This is the first luggage with a built-in music system that provides the clear, robust sound of a home stereo. The luggage contains two embedded 3" stereo speakers, an amplifier, and a 4" integral subwoofer for deep, powerful sound with almost no loss of packing space. A connection jack accommodates an iPod or any sound device with a headphone jack. The luggage also includes a jack that allows you to add your own microphone, transforming the suitcase into a public address system for presentations. Sound controls are protected by a cover, and the handle is sturdy aircraft-grade aluminum that extends or retracts at the touch of a button.

It's luggage.

With a built-in stereo speaker system.

Now...I need someone to explain this to me. Because I'm obviously very dense, and not quite understanding something.

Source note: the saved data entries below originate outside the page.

(** * Evallo log store: the ingestion and query handlers of backend/server.js

    A shallow embedding of [validateLogEntry], [readLogs], [writeLogs],
    [initializeDatabase], [startServer] and of the two route handlers
    [app.post('/logs')] and [app.get('/logs')], with the properties of the
    log store and of the query engine proved over it.

    JavaScript objects are finite maps from property names to JSON values,
    the database file is a value of [db_file], and the handlers are written
    in a small state-and-exception monad over the server state. *)

From Stdlib Require Import ZArith Ascii.
From stdpp Require Import gmap strings list fin_maps pretty sorting.

Set Warnings "-register-all".
Local Open Scope Z_scope.

(** ** JSON values and JavaScript objects *)

(** What [express.json()] hands to the handler and what [JSON.parse] reads
    back from the file.  Numbers are the finite integral ones: the handlers
    only test a number for being zero or hand it to [Date].  A literal that
    overflows (1e999, read as an infinite number and written back as
    [null]) is not among these values. *)
Inductive json :=
| JNull
| JBool (b : bool)
| JNum (n : Z)
| JStr (s : string)
| JArr (l : list json)
| JObj (m : gmap string json).

(** An object; [o !! "f"] is the property access [o.f], [None] standing for
    [undefined]. *)
Abbreviation object := (gmap string json).

(** ToBoolean, as used by [!x] and [if (x)]. *)
Definition truthy (v : option json) : bool :=
  match v with
  | None => false
  | Some JNull => false
  | Some (JBool b) => b
  | Some (JNum n) => negb (n =? 0)
  | Some (JStr s) => negb (String.eqb s "")
  | Some (JArr _) => true
  | Some (JObj _) => true
  end.

(** The [typeof] operator. *)
Definition typeof (v : option json) : string :=
  match v with
  | None => "undefined"
  | Some JNull => "object"
  | Some (JBool _) => "boolean"
  | Some (JNum _) => "number"
  | Some (JStr _) => "string"
  | Some (JArr _) => "object"
  | Some (JObj _) => "object"
  end.

(** [v === s] for a string [s]. *)
Definition strict_eq (v : option json) (s : string) : bool :=
  match v with
  | Some (JStr s') => String.eqb s' s
  | _ => false
  end.

(** [arr.includes(v)] for an array of strings. *)
Definition Array_includes (arr : list string) (v : option json) : bool :=
  existsb (strict_eq v) arr.

(** ** The host: [Date] and [String.prototype.toLowerCase]

    [Date_getTime v] is [new Date(v).getTime()], with [None] for [NaN]
    (an invalid date); [toISOString t] is [new Date(t).toISOString()];
    [toLowerCase s] is [s.toLowerCase()].  What [Date] accepts beyond ISO
    8601 and how letters beyond A-Z are lowered is left to the engine, so the
    host is a parameter of the development. *)
Record host := Host {
  Date_getTime : option json → option Z;
  toISOString : Z → string;
  toLowerCase : string → string
}.

(** ** A sample host: ISO 8601 in UTC

    Reads [YYYY-MM-DDTHH:mm:ssZ] and [YYYY-MM-DDTHH:mm:ss.sssZ], prints the
    latter, and lowers the letters A-Z, which is what the engine does on
    text made of ASCII characters.  It is used to run the handlers on
    concrete requests. *)
Module Iso.
(** C7: in the initiating role, a decoded error-kind response under the
    identifier generated for the request makes [Negotiate] return the error
    detail nested in the response, unchanged, as its error; the flag delta
    is zero, so [Ready] is not in it, and the session's local address is
    left as it was. *)
Theorem Negotiate_surfaces_peer_error :
  forall validate server (s : Session) (data : interface)
         (start : xml.StartElement) (c : Content) (resp : bindResponse)
         (rest : list Item),
    initiating s ->
    next_fault (encoder s) = None ->
    input (decoder s) = Tok (xml.StartElementTok start) :: Elem c :: rest ->
    xml.SName start = iqName ->
    into_response c = inl resp ->
    stanza.ID (resp_IQ resp) = next_id s ->
    stanza.Type_ (resp_IQ resp) = stanza.ErrorIQ ->
    Negotiate (BindCustom validate server) s data =
      Return 0 None (Some (stanza_error (resp_Err resp))) (left_to_read s rest)
    /\ Z.land 0 Ready <> Ready
    /\ origin (left_to_read s rest) = origin s.
Proof.
  intros validate server s data start c resp rest I F In Nm Dec Id Ty.
  split; [|split; [discriminate | reflexivity]].
  rewrite (Negotiate_initiating_sends validate server s data I F).
  unfold Token. rewrite In.
  apply Name_eqb_eq in Nm. rewrite Nm.
  unfold DecodeElement_response. cbn [input]. rewrite Dec.
  unfold conclude. apply String.eqb_eq in Id. rewrite Id, Ty. reflexivity.
Qed.

(** The sample request is refused with condition [not-allowed]. *)
Lemma Negotiate_surfaces_peer_error_witness :
  Negotiate (BindResource Sample.validate) Sample.refused untyped_nil
  = Return 0 None
           (Some (stanza_error {| stanza.ErrType := "cancel";
                                  stanza.Condition := "not-allowed";
                                  stanza.Text := "" |}))
           (left_to_read Sample.refused [])
  /\ Z.land 0 Ready <> Ready
  /\ origin (left_to_read Sample.refused []) = None.
Proof.
  eapply (Negotiate_surfaces_peer_error
            Sample.validate None Sample.refused untyped_nil Sample.iq
            (Sample.element (Sample.reply "3f9a04c1" stanza.ErrorIQ
                                          None Sample.not_allowed))
            (Sample.reply "3f9a04c1" stanza.ErrorIQ None Sample.not_allowed)
            []);
    [ discriminate | reflexivity | reflexivity | reflexivity | reflexivity
    | reflexivity | reflexivity ].
Defined.

(** ** Errors carry no flags *)

Lemma respond_error_mask (mask mask' : SessionState) (s s' : Session)
      (j : option jid.JID) (rw : option ReadWriter) (err : option error) :
  respond mask s j = Return mask' rw err s' -> mask' = mask.
Proof.
  unfold respond.
  repeat match goal with
         | |- context [match ?x with _ => _ end] => destruct x
         end;
    intros R; inversion R; reflexivity.
Qed.

Lemma conclude_error_mask (mask mask' : SessionState) (s s' : Session)
      (reqID : string) (resp : bindResponse)
      (rw : option ReadWriter) (e : error) :
  conclude mask s reqID resp = Return mask' rw (Some e) s' -> mask' = mask.
Proof.
  unfold conclude.
  repeat match goal with
         | |- context [if ?x then _ else _] => destruct x
         end;
    intros R; inversion R; reflexivity.
Qed.

Lemma request_error_mask (mask mask' : SessionState) (s s' : Session)
      (rw : option ReadWriter) (e : error) :
  request mask s = Return mask' rw (Some e) s' -> mask' = mask.
Proof.
  unfold request.
  destruct (internal.RandomID (entropy s)) as [id r].
  destruct (Encode _ _) as [[x|] e1]; [intros R; inversion R; reflexivity|].
  destruct (Token _) as [[t|x] d]; [|intros R; inversion R; reflexivity].
  destruct t; try (intros R; inversion R; reflexivity).
  destruct (xml.Name_eqb _ _); [|intros R; inversion R; reflexivity].
  destruct (DecodeElement_response _ _) as [[resp|x] d'];
    [|intros R; inversion R; reflexivity].
  apply conclude_error_mask.
Qed.

(** C8: whenever [Negotiate] returns an error, in either role and with or
    without an assignment function, the flag delta it returns is zero (and
    it returns no stream). *)
Theorem Negotiate_error_has_no_flags :
  forall validate server (s s' : Session) (data : interface)
         (mask : SessionState) (rw : option ReadWriter) (e : error),
    Negotiate (BindCustom validate server) s data = Return mask rw (Some e) s' ->
    mask = 0 /\ rw = None.
Proof.
  intros validate server s s' data mask rw e. simpl Negotiate.
  unfold bind_Negotiate.
  destruct (Z.land (State s) Received =? Received).
  - destruct (assign validate server s data) as [[[j err] s1]|]; [|discriminate].
    destruct err as [x|].
    + intros R; inversion R; auto.
    + intros R. split; [exact (respond_error_mask _ _ _ _ _ _ _ R)|].
      revert R. unfold respond.
      repeat match goal with
             | |- context [match ?x with _ => _ end] => destruct x
             end;
        intros R; inversion R; reflexivity.
  - intros R. split; [exact (request_error_mask _ _ _ _ _ _ R)|].
    revert R. unfold request, conclude.
    repeat match goal with
           | |- context [match ?x with _ => _ end] => destruct x
           end;
      intros R; inversion R; reflexivity.
Qed.
(* ===== verification/_CoqProject ===== *)
-Q . S2P
Prelude.v
Paths.v
Scheduler.v
Backing.v
Disk.v
Inode.v
Db.v
Manager.v
CacheIo.v
PipelineTerm.v
Preset.v
Prediction.v
Prefetch.v
Engine.v
Watch.v
Fuse.v
FuseSafe.v
FuseSpec.v
FuseDir.v
Transparency.v
Coherence.v
Fetch.v
Discovery.v
DiscoveryLog.v
Config.v
Instance.v
Daemon.v
Ipc.v
Telemetry.v
CopyTelemetry.v
Startup.v
Server.v
WatchRun.v
Tui.v
Double.v
Screen.v
Cli.v
Lemma elem_of_mount_rows db m rel r :
  (rel, r) ∈ mount_rows db m ↔ cache_files (tables db) !! (rel, m) = Some r.
Proof.
  unfold mount_rows. rewrite list_elem_of_omap. split.
  - intros ([[rel' m'] r'] & Hin & Heq). case_decide; simplify_eq. by apply elem_of_iter.
  - intros Hr. exists ((rel, m), r). rewrite elem_of_iter, decide_True by done. done.
Qed.

Lemma NoDup_mount_rows db m : NoDup (mount_rows db m).*1.
Proof.
  unfold mount_rows. pose proof (NoDup_fst_iter (cache_files (tables db))) as Hnd.
  induction (iter _) as [|[[rel m'] r] l IH]; simpl in *; [constructor|].
  apply NoDup_cons in Hnd as [Hnin Hnd]. case_decide; [|auto]. simpl. constructor; [|auto].
  subst. intros ([rel' r'] & -> & Hin)%list_elem_of_fmap.
  apply list_elem_of_omap in Hin as ([[rel2 m2] r2] & Hin & Heq). case_decide; simplify_eq.
  apply Hnin. apply list_elem_of_fmap. exists ((rel', m), r'). done.
Qed.

Lemma elem_of_mount_paths db m rel :
  rel ∈ (mount_rows db m).*1 ↔ is_Some (cache_files (tables db) !! (rel, m)).
Proof.
  rewrite list_elem_of_fmap. split.
  - intros ([rel' r] & -> & Hin%elem_of_mount_rows). eauto.
  - intros [r Hr]. exists (rel, r). by rewrite elem_of_mount_rows.
Qed.

#[export] Instance older_order : TotalOrderb older.
Proof. split; unfold older; intros; to_prop; lia. Qed.

#[export] Instance busier_order : TotalOrderb busier.
Proof. split; unfold busier; intros; to_prop; lia. Qed.

Lemma sql_limit_all {A} (l : list A) : sql_limit usize_MAX l = l.
Proof. done. Qed.

(** *** Reconciliation *)
Lemma query_only_delete_orphans d dir m db :
  query_only (pragmas (delete_orphans d dir m db)) = query_only (pragmas db).
Proof.
  unfold delete_orphans. generalize (mount_rows db m).*1. intros l. revert db.
  induction l as [|rel l IH]; intros db; simpl; [done|].
  rewrite IH. case_match; [done|apply query_only_execute].
Qed.

Lemma delete_orphans_fold d dir m l db rel m' :
  query_only (pragmas db) = false →
  cache_files (tables (foldl (λ db rel,
    if Disk.path_exists d (dir ++ rel) then db else remove rel m db) db l)) !! (rel, m') =
  if decide (m' = m ∧ rel ∈ l ∧ Disk.path_exists d (dir ++ rel) = false) then None
  else cache_files (tables db) !! (rel, m').
Proof.
  revert db. induction l as [|rel0 l IH]; intros db Hw; simpl.
  { rewrite decide_False; [done|]. intros (_ & ?%elem_of_nil & _). done. }
  rewrite IH by (destruct (Disk.path_exists d (dir ++ rel0)); [done|];
    unfold remove; by rewrite query_only_execute).
  destruct (Disk.path_exists d (dir ++ rel0)) eqn:E.
  - apply decide_ext. rewrite elem_of_cons. split; [tauto|].
    intros (? & [->|?] & ?); [congruence|auto].
  - unfold remove. rewrite execute_writable by done. simpl.
    destruct (decide (m' = m ∧ rel ∈ l ∧ _)) as [Hin|Hnin].
    + rewrite decide_True; [done|]. rewrite elem_of_cons. tauto.
    + destruct (decide ((rel, m') = (rel0, m))) as [Heq|Hne].
      * simplify_eq. rewrite lookup_delete_eq, decide_True; [done|].
        split_and!; [done|by left|done].
      * rewrite lookup_delete_ne by done. rewrite decide_False; [done|].
        rewrite elem_of_cons. intros (-> & [->|?] & ?); [done|tauto].
Qed.

Lemma delete_orphans_lookup d dir m db rel m' :
  query_only (pragmas db) = false →
  cache_files (tables (delete_orphans d dir m db)) !! (rel, m') =
  if decide (m' = m ∧ Disk.path_exists d (dir ++ rel) = false) then None
  else cache_files (tables db) !! (rel, m').
Proof.
  intros Hw. unfold delete_orphans. rewrite delete_orphans_fold by done.
  destruct (decide (m' = m ∧ Disk.path_exists d (dir ++ rel) = false)) as [[-> He]|Hn].
  - case_decide as Hc; [done|]. rewrite elem_of_mount_paths in Hc.
    destruct (cache_files (tables db) !! (rel, m)) eqn:E; [|done].
    destruct Hc. split_and!; eauto.
  - rewrite decide_False by tauto. done.
Qed.

Definition recovered_row (now : Z) (d : Disk) (p : path) : FileRow :=
  mkFileRow (as_i64 (default 0 (Disk.file_len d p))) (as_i64 now) (as_i64 now) 0 no_source.

Lemma recover_lookup now d dir m l db rel m' :
  query_only (pragmas db) = false →
  cache_files (tables (foldl (recover_file now d dir m) db l)) !! (rel, m') =
  match cache_files (tables db) !! (rel, m') with
  | Some r => Some r
  | None => if decide (m' = m ∧ dir ++ rel ∈ l) then Some (recovered_row now d (dir ++ rel)) else None
  end.
Proof.
  revert db. induction l as [|p l IH]; intros db Hw; simpl.
  { destruct (cache_files _ !! _); [done|]. rewrite decide_False; [done|].
    intros [_ ?%elem_of_nil]. done. }
  assert (Hw' : query_only (pragmas (recover_file now d dir m db p)) = false).
  { unfold recover_file. repeat case_match; by rewrite ?query_only_execute. }
  rewrite IH by done. clear IH. unfold recover_file.
  destruct (strip_prefix dir p) as [rel0|] eqn:Hs.
  2:{ destruct (cache_files (tables db) !! (rel, m')); [done|]. apply decide_ext.
      rewrite elem_of_cons. split; [tauto|]. intros [? [<-|?]]; [|auto].
      by rewrite strip_prefix_app in Hs. }
  apply strip_prefix_Some in Hs as ->.
  destruct (cache_files (tables db) !! (rel0, m)) as [r0|] eqn:H0.
  - destruct (cache_files (tables db) !! (rel, m')) eqn:E; [done|]. apply decide_ext.
    rewrite elem_of_cons. split; [tauto|]. intros [-> [->%app_inv_head|?]]; [congruence|auto].
  - rewrite execute_writable by done. simpl.
    destruct (decide ((rel0, m) = (rel, m'))) as [Heq|Hne].
    + simplify_eq. rewrite lookup_insert_eq, H0, decide_True; [done|].
      split; [done|by left].
    + rewrite lookup_insert_ne by done. destruct (cache_files (tables db) !! (rel, m')); [done|].
      apply decide_ext. rewrite elem_of_cons. split; [tauto|].
      intros [-> [->%app_inv_head|?]]; [done|auto].
Qed.
(** *** Ordering *)
Definition hit_of db (m rel : path) : Z :=
  default 0 (last_hit_at <$> cache_files (tables db) !! (rel, m)).

Lemma hit_of_row db m x : x ∈ mount_rows db m → hit_of db m x.1 = last_hit_at x.2.
Proof. destruct x as [rel r]. intros Hx%elem_of_mount_rows. unfold hit_of. simpl. by rewrite Hx. Qed.

Lemma sql_limit_split {A} n (l : list A) : ∃ k, sql_limit n l = take k l ∧
  (as_i64 n < 0 → k = length l) ∧ (0 <= as_i64 n → k = Z.to_nat (as_i64 n)).
Proof.
  unfold sql_limit. destruct (as_i64 n <? 0) eqn:E; to_prop.
  - exists (length l). rewrite firstn_all. split_and!; [done|done|lia].
  - eexists. split_and!; [done|lia|done].
Qed.

Lemma elem_of_load_deferred now db ttl k q t :
  (k, q, t) ∈ load_deferred now db ttl ↔
  ∃ ts, deferred_events (tables db) !! k = Some (q, ts) ∧ t = as_u64 ts ∧
    as_i64 (saturating_sub now (as_u64 (ttl * 60))) <= ts.
Proof.
  unfold load_deferred. rewrite list_elem_of_fmap. split.
  - intros ([k' [q' ts]] & Heq & [Hle Hin%elem_of_iter]%list_elem_of_filter). simplify_eq/=. eauto.
  - intros (ts & Hk & -> & Hle). exists (k, (q, ts)). split; [done|].
    by rewrite list_elem_of_filter, elem_of_iter.
Qed.

(** *** Process access counts *)
Definition access_total (P : Z * string * string → bool) (t : gmap (Z * string * string) AccessRow) : Z :=
  sum_Z ((λ x, if P x.1 then count x.2 else 0) <$> map_to_list t).

Lemma access_total_insert P t k r :
  t !! k = None → access_total P (<[k:=r]> t) = (if P k then count r else 0) + access_total P t.
Proof. intros Hk. unfold access_total. by rewrite (map_to_list_insert t k r Hk). Qed.

Lemma access_total_update P t k old r :
  t !! k = Some old →
  access_total P (<[k:=r]> t) = (if P k then count r - count old else 0) + access_total P t.
Proof.
  intros Hk. pose proof (access_total_insert P (delete k t) k old (lookup_delete_eq t k)) as Hd.
  rewrite insert_delete_id in Hd by done. rewrite <- insert_delete_eq.
  rewrite access_total_insert by apply lookup_delete_eq. destruct (P k); lia.
Qed.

What in the hell would I use this for?! Is it for those many, many moments when - frustrated at airport delays and forced to spend too much time and money at the terminal bar - I suddenly have the drunken urge to break out into a karaoke rendition Frank Sinatra's "Come Fly With Me"? I'll be the belle of the airport terminal! "Can I get a shout out from all the peeps from Omaha? Woot!"

Seriously people, someone sat down and thought to themselves "you know, I love my luggage but something is missing..." Speakers. In your luggage.

Don't they tell you to AVOID putting expensive electronics inside your check-in luggage, to prevent damage and/or theft? Does this still apply if your luggage IS the expensive electronic equipment?

I can imagine you trying to get this through customs at the airport. "No really, officer, it's a stereo system. " It's like you're Ben Kenobi, trying to get past the stormtroopers using the Force. "These are not the bombs you're looking for." Those gestapo at JFK International will tear this thing to shreds, offer you up a shrug in lieu of a mea culpa, then forget they ever saw you.

But the luggage handlers will love you for it. After all, now they have a place to plug their iPods into. Party on!